The Dangers of Housewives Alone in Coffee Shops

I confess that I am not used to strange men approaching me in coffee shops. This happened a few weeks ago when I was replying to some e-mails in a coffee shop in Benmore while The Princess was at school. I’d walked in and seen only one table with three casually dressed guys who appeared to be in the midst of a business meeting. I’d deliberately chosen the table furthest from these guys so as not to fall prey to accidental eavesdropping.

Whilst fully immersed in all-important, housewife admin on my I-pad, I sensed that a figure had approached my table and I heard a deep voice say:

“Howzit, doll,”

I could not believe the audacity of this man and began lifting my head with the full intention of blurting out:

DON’T YOU DARE CALL ME DOLL !

But as I looked up, something stopped me and I realised that I would have deeply offended (or amused) our good friend Erik, who relocated to Windhoek six months ago.

I had to remind myself that not too many men want to pick up a chick who’s eight months pregnant – at all – and certainly not at ten in the morning in a coffee shop.

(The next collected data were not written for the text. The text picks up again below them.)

(** ** Sums over the stages *)

(** The values of a per-stage dict added up over [STAGE_ORDER]; a missing key
    counts as 0. *)
Definition sum_over_stages (d : gmap string Z) : Z :=
  foldr (λ stage acc, default 0 (d !! stage) + acc) 0 STAGE_ORDER.

(** ** Tables of counts *)

(** The property id a session is grouped under. *)
Definition property_of (s : Session) : string := get property_id "Unknown" s.

(** A count as a dict entry: no entry for 0. *)
Definition positive (c : Z) : option Z := if decide (c > 0) then Some c else None.

(** The values of a dict of counts added up. *)
Definition dict_total (d : gmap string Z) : Z :=
  map_fold (λ _ v acc, v + acc) 0 d.

(** A field of the per-property entries added up over the properties. *)
Definition property_sum (f : PropertyMetrics.t → Z)
    (pm : gmap string PropertyMetrics.t) : Z :=
  map_fold (λ _ e acc, f e + acc) 0 pm.

(** The entry of property [p] described by counting over the sessions. *)
Definition entry_of (p : string) (l : list Session) : PropertyMetrics.t :=
  {| PropertyMetrics.sessions := count (λ s, property_of s = p) l;
     PropertyMetrics.completions := count (λ s, property_of s = p ∧ completed s) l;
     PropertyMetrics.abandonments := count (λ s, property_of s = p ∧ abandoned s) l;
     PropertyMetrics.stages :=
       by_stage_opt
         (λ x, positive (count (λ s, property_of s = p ∧ stage_of s = x) l)) |}.

(** One step of a loop that counts the sessions satisfying [P] under the key
    [key]. *)
Definition tally_step (P : Session → Prop) `{!∀ s, Decision (P s)}
    (key : Session → string) (d : gmap string Z) (s : Session) : gmap string Z :=
  if decide (P s) then defaultdict_iadd d (key s) 1 else d.

(** Descending order of the numbers shown in two consecutive rows. *)
Definition desc_by {A} (key : A → Z) (x y : A) : Prop := key y ≤ key x.

(** What one session adds to the entry of its property. *)
Definition bump_entry (s : Session) (e : PropertyMetrics.t) : PropertyMetrics.t :=
  {| PropertyMetrics.sessions := PropertyMetrics.sessions e + 1;
     PropertyMetrics.completions :=
       PropertyMetrics.completions e + indicator (completed s);
     PropertyMetrics.abandonments :=
       PropertyMetrics.abandonments e + indicator (abandoned s);
     PropertyMetrics.stages :=
       if decide (known_stage s)
       then defaultdict_iadd (PropertyMetrics.stages e) (stage_of s) 1
       else PropertyMetrics.stages e |}.

(** The row of stage [x], at position [i], read off a metrics dict. *)
Definition expected_row (m : FunnelMetrics) (i : nat) (x : string) : FunnelRow :=
  {| row_name := default "" (STAGE_NAMES !! x);
     row_entries := default 0 (stage_entries m !! x);
     row_completions := default 0 (stage_completions m !! x);
     row_abandonments := default 0 (stage_abandonments m !! x);
     row_fill :=
       (let widget := default 0 (stage_entries m !! "widget_activation") in
        if decide (widget > 0)
        then quotient (default 0 (stage_entries m !! x)) widget
        else 0%Q);
     row_rate :=
       (λ y, displayed_rate (conversion_rates m) (conv_key x y))
         <$> STAGE_ORDER !! S i |}.


(** A per-stage dict has the five stage names among its keys. *)
Definition has_stage_keys {A} (d : gmap string A) : Prop :=
  ∀ x, x ∈ STAGE_ORDER → is_Some (d !! x).

(** * Verification *)

(** ** The error monad and the loop combinator *)


Ltac py_simpl := cbn [mbind mret Py_bind Py_ret].

(** Membership in explicit lists and propositional clean-up. *)
Ltac list_mem :=
  repeat match goal with
         | H : context [_ ∈ _ :: _] |- _ => rewrite elem_of_cons in H
         | H : context [_ ∈ _ ++ _] |- _ => rewrite elem_of_app in H
         | H : context [_ ∈ []] |- _ => rewrite elem_of_nil in H
         end;
  repeat (rewrite elem_of_cons || rewrite elem_of_app || rewrite elem_of_nil);
  intuition congruence.

Lemma py_for_app {A S} (xs ys : list A) (body : S → A → Py S) (s : S) :
  py_for (xs ++ ys) body s = (s' ← py_for xs body s; py_for ys body s').
Proof.
  revert s. induction xs as [|x xs IH]; intros s; simpl; [done|].
  destruct (body s x) as [s1|e]; simpl; [apply IH|done].
Qed.

Lemma py_for_snoc {A S} (xs : list A) (x : A) (body : S → A → Py S) (s s' : S) :
  py_for xs body s = Ok s' →
  py_for (xs ++ [x]) body s = body s' x.
Proof.
  intros Hxs. rewrite py_for_app, Hxs. simpl.
  by destruct (body s' x).
Qed.

Lemma range_S (n : nat) : range (S n) = range n ++ [n].
Proof. unfold range. by rewrite seq_S. Qed.

Lemma py_sum_snoc (l : list Z) (x : Z) : py_sum (l ++ [x]) = py_sum l + x.
Proof. unfold py_sum. by rewrite foldl_app. Qed.

(** ** Stage order *)

Lemma STAGE_ORDER_NoDup : NoDup STAGE_ORDER.
Proof. compute_done. Qed.

Lemma stage_pos_Some (x : string) (k : nat) :
  stage_pos x = Some k ↔ STAGE_ORDER !! k = Some x.
Proof.
  unfold stage_pos. split.
  - destruct (list_find _ _) as [[i y]|] eqn:Hf; [|done].
    intros [= <-]. apply list_find_Some in Hf as (? & -> & _). done.
  - intros Hk. destruct (list_find _ _) as [[i y]|] eqn:Hf.
    + apply list_find_Some in Hf as (Hi & -> & _). simpl. f_equal.
      eapply NoDup_lookup; eauto using STAGE_ORDER_NoDup.
    + apply list_find_None in Hf. rewrite Forall_forall in Hf.
      exfalso. eapply Hf; [|done]. by eapply list_elem_of_lookup_2.
Qed.

Lemma stage_pos_None (x : string) : stage_pos x = None ↔ x ∉ STAGE_ORDER.
Proof.
  split.
  - intros Hn [k Hk]%list_elem_of_lookup_1.
    apply stage_pos_Some in Hk. congruence.
  - intros Hx. destruct (stage_pos x) as [k|] eqn:Hk; [|done].
    apply stage_pos_Some in Hk. exfalso. apply Hx.
    by eapply list_elem_of_lookup_2.
Qed.

Lemma list_index_stage (x : string) :
  list_index STAGE_ORDER x =
    match stage_pos x with Some k => Ok k | None => Raise ValueError end.
Proof.
  unfold list_index, stage_pos.
  by destruct (list_find _ _) as [[i y]|].
Qed.

Lemma lookup_list_to_map_fun {A} (f : string → A) (ks : list string) (x : string) :
  (list_to_map ((λ k, (k, f k)) <$> ks) : gmap string A) !! x =
    if decide (x ∈ ks) then Some (f x) else None.
Proof.
  induction ks as [|k ks IH].
  - rewrite fmap_nil, list_to_map_nil, lookup_empty.
    case_decide; [list_mem|done].
  - rewrite fmap_cons, list_to_map_cons, lookup_insert, IH.
    repeat case_decide; subst; list_mem.
Qed.

Lemma lookup_by_stage {A} (f : string → A) (x : string) :
  by_stage f !! x = if decide (x ∈ STAGE_ORDER) then Some (f x) else None.
Proof. apply lookup_list_to_map_fun. Qed.

Lemma lookup_by_stage_opt {A} (f : string → option A) (x : string) :
  by_stage_opt f !! x = if decide (x ∈ STAGE_ORDER) then f x else None.
Proof.
  unfold by_stage_opt. rewrite lookup_omap, lookup_by_stage.
  by destruct (decide _).
Qed.

Lemma by_stage_ext {A} (f g : string → A) :
  (∀ x, x ∈ STAGE_ORDER → f x = g x) → by_stage f = by_stage g.
Proof.
  intros Hfg. apply map_eq. intros x. rewrite !lookup_by_stage.
  destruct (decide _); [f_equal; auto|done].
Qed.

Lemma by_stage_opt_ext {A} (f g : string → option A) :
  (∀ x, x ∈ STAGE_ORDER → f x = g x) → by_stage_opt f = by_stage_opt g.
Proof.
  intros Hfg. apply map_eq. intros x. rewrite !lookup_by_stage_opt.
  destruct (decide _); auto.
Qed.

Lemma zero_by_stage_eq : zero_by_stage = by_stage (λ _, 0).
Proof. apply map_eq. intros x. rewrite lookup_by_stage.
  unfold zero_by_stage, STAGE_ORDER. simpl.
  repeat (rewrite lookup_insert; destruct (decide (_ = x)) as [<-|?];
          [by rewrite decide_True by list_mem|]).
  rewrite lookup_empty. by rewrite decide_False by list_mem.
Qed.

Lemma by_stage_insert {A} (f : string → A) (x : string) (v : A) :
  x ∈ STAGE_ORDER →
  <[x := v]> (by_stage f) = by_stage (λ y, if decide (y = x) then v else f y).
Proof.
  intros Hx. apply map_eq. intros y. rewrite lookup_insert, !lookup_by_stage.
  destruct (decide (x = y)) as [<-|Hne].
  - rewrite decide_True by done. by rewrite decide_True by done.
  - destruct (decide (y ∈ _)); [|done]. by rewrite decide_False by done.
Qed.

(** ** Counting sessions *)

Section counting.
Context (P : Session → Prop) `{!∀ s, Decision (P s)}.

Lemma count_nil : count P [] = 0.
Proof. reflexivity. Qed.

Lemma count_app (l1 l2 : list Session) :
  count P (l1 ++ l2) = count P l1 + count P l2.
Proof. unfold count. rewrite filter_app, length_app. lia. Qed.

Lemma count_cons (s : Session) (l : list Session) :
  count P (s :: l) = indicator (P s) + count P l.
Proof.
  unfold count, indicator. rewrite filter_cons.
  destruct (decide (P s)); simpl; lia.
Qed.

Lemma count_snoc (l : list Session) (s : Session) :
  count P (l ++ [s]) = count P l + indicator (P s).
Proof. rewrite count_app, count_cons, count_nil. lia. Qed.

Lemma count_insert (l1 l2 : list Session) (s : Session) :
  count P (l1 ++ s :: l2) = count P (l1 ++ l2) + indicator (P s).
Proof. rewrite !count_app, count_cons. lia. Qed.

Lemma count_nonneg (l : list Session) : 0 ≤ count P l.
Proof. unfold count. lia. Qed.

Lemma count_le_length (l : list Session) : count P l ≤ Z.of_nat (length l).
Proof. unfold count. pose proof (length_filter P l). lia. Qed.
End counting.

Lemma count_mono (P Q : Session → Prop) `{!∀ s, Decision (P s)} `{!∀ s, Decision (Q s)}
    (l : list Session) :
  (∀ s, s ∈ l → P s → Q s) → count P l ≤ count Q l.
Proof.
  induction l as [|s l IH]; intros HPQ; [done|].
  rewrite !count_cons. unfold indicator.
  assert (count P l ≤ count Q l) by (apply IH; intros; apply HPQ; list_mem).
  destruct (decide (P s)) as [HP|]; destruct (decide (Q s)) as [|HQ]; try lia.
  exfalso. apply HQ, HPQ; [list_mem|done].
Qed.

Lemma count_ext (P Q : Session → Prop) `{!∀ s, Decision (P s)} `{!∀ s, Decision (Q s)}
    (l : list Session) :
  (∀ s, s ∈ l → P s ↔ Q s) → count P l = count Q l.
Proof.
  intros HPQ. apply Z.le_antisymm; apply count_mono; intros s Hs; by apply HPQ.
Qed.

Lemma indicator_False (P : Prop) `{!Decision P} : ¬ P → indicator P = 0.
Proof. intros HP. unfold indicator. by rewrite decide_False. Qed.

Lemma indicator_True (P : Prop) `{!Decision P} : P → indicator P = 1.
Proof. intros HP. unfold indicator. by rewrite decide_True. Qed.

(** ** What the main loop counts *)

Lemma tally_nil : tally [] = init_counters.
Proof.
  unfold tally, init_counters. rewrite zero_by_stage_eq.
  f_equal; apply map_eq; intros x; rewrite lookup_by_stage_opt, lookup_empty;
    by case_decide.
Qed.

Lemma entered_known (s : Session) (x : string) : x ∈ entered s → known_stage s.
Proof.
  unfold entered, known_stage.
  destruct (stage_pos (stage_of s)) as [k|] eqn:Hk; [|by intros ?%not_elem_of_nil].
  intros _. apply stage_pos_Some in Hk. by eapply list_elem_of_lookup_2.
Qed.

Lemma entered_sublist (s : Session) (x : string) : x ∈ entered s → x ∈ STAGE_ORDER.
Proof.
  unfold entered. destruct (stage_pos _); [|by intros ?%not_elem_of_nil].
  intros Hx. by eapply subseteq_take.
Qed.

Lemma entered_lookup (s : Session) (k i : nat) (x : string) :
  stage_pos (stage_of s) = Some k → STAGE_ORDER !! i = Some x →
  x ∈ entered s ↔ (i ≤ k)%nat.
Proof.
  intros Hk Hi. unfold entered. rewrite Hk. split.
  - intros (j & Hj & Hlt)%elem_of_take.
    assert (i = j) as -> by (eapply NoDup_lookup; eauto using STAGE_ORDER_NoDup).
    lia.
  - intros Hle. apply elem_of_take. exists i. split; [done|lia].
Qed.

(** The inner loop adds one to every stage up to the furthest one. *)
Lemma count_stages_by_stage (c : bool) (n : nat) (f g : string → Z) :
  (n ≤ length STAGE_ORDER)%nat →
  py_for (range n) (count_stage c) (by_stage f, by_stage g) =
    Ok (by_stage (λ x, f x + indicator (x ∈ take n STAGE_ORDER)),
        by_stage (λ x, g x + if c then indicator (x ∈ take n STAGE_ORDER) else 0)).
Proof.
  induction n as [|n IH]; intros Hn.
  - simpl. f_equal. f_equal; apply by_stage_ext; intros x _; unfold indicator.
    + case_decide; [list_mem|lia].
    + destruct c; [case_decide; [list_mem|lia]|lia].
  - rewrite range_S. erewrite py_for_snoc by (apply IH; lia).
    destruct (lookup_lt_is_Some_2 STAGE_ORDER n) as [stage Hstage]; [lia|].
    assert (stage ∈ STAGE_ORDER) as Hin by (by eapply list_elem_of_lookup_2).
    assert (stage ∉ take n STAGE_ORDER) as Hfresh.
    { intros (j & Hj & Hlt)%elem_of_take.
      assert (n = j) by (eapply NoDup_lookup; eauto using STAGE_ORDER_NoDup). lia. }
    assert (∀ x, x ∈ take (S n) STAGE_ORDER ↔ x ∈ take n STAGE_ORDER ∨ x = stage) as Htake.
    { intros x. erewrite take_S_r by done. list_mem. }
    unfold count_stage, list_getitem, dict_iadd, dict_getitem.
    rewrite Hstage. py_simpl.
    rewrite !lookup_by_stage, !decide_True by done. py_simpl.
    rewrite !by_stage_insert by done.
    destruct c; f_equal; f_equal; apply by_stage_ext; intros x _;
      unfold indicator; repeat case_decide; subst; try lia; exfalso;
      rewrite ?Htake in *; intuition congruence.
Qed.

Lemma durations_at_snoc (x : string) (l : list Session) (s : Session) :
  durations_at x (l ++ [s]) =
    durations_at x l ++
      (if decide (stage_of s = x) then [get duration_seconds 0 s] else []).
Proof.
  unfold durations_at. rewrite filter_app, fmap_app. f_equal.
  rewrite filter_cons, filter_nil. by case_decide.
Qed.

This past week, however, “it” happened again. I was sitting at a table outside at Europa, Melrose Arch, guiltily devouring actual sushi with raw salmon and everything. (I was busy convincing myself that French women eat unpasteurised cheese – and probably don’t give up coffee, cigarettes or wine either – throughout pregnancy, so what was a bit of sushi between me and the 3.2kg buffeltjie still apparently growing in my tummy? He’d survived 30 Stopayne tablets the week before so I was sure he’d survive a bit of raw fish…)

I was looking down at my food when I caught a glimpse of a strange man approaching my table. From my experience with Erik, I’d learnt that it was unlikely he was trying to pick me up, so I was a little more pragmatic this time. Was he a husband coming to chastise me for eating sushi at 38 weeks pregnant? I felt slightly unnerved…

“You look like someone who’d know this,” he began. “Is there a spa in Melrose Arch?”

I guess you can take the girl out Keurbooms and put her in Sandton, but you can’t take Keurbooms out of the girl: when someone in a shopping centre asks me if there’s a spa around, I think of the Spar.

I was about to respond,

“No, sorry, there’s only a Woolies.”

But then I caught sight of my newly pedicured feet, clad in open-toed, bedroom slippers on loan from the Melrose Arch Spa. I also noticed that my “suitor” looked like the quintessential metro-sexual. He’d noticed my red nails and toes as opposed to my face – a face which still lives in fear of Botox, can’t be bothered with facials and which boasts bushy, dark eyebrows which I’m too afraid of waxing for fear the therapist will virtually denude me of any eyebrows to speak of.

I may feel more at home in a Spar than in a spa but at least I had fabulous red nails and toes which The Princess took note of immediately when I fetched her from school:

“Mommy’s nails are RED!” she announced.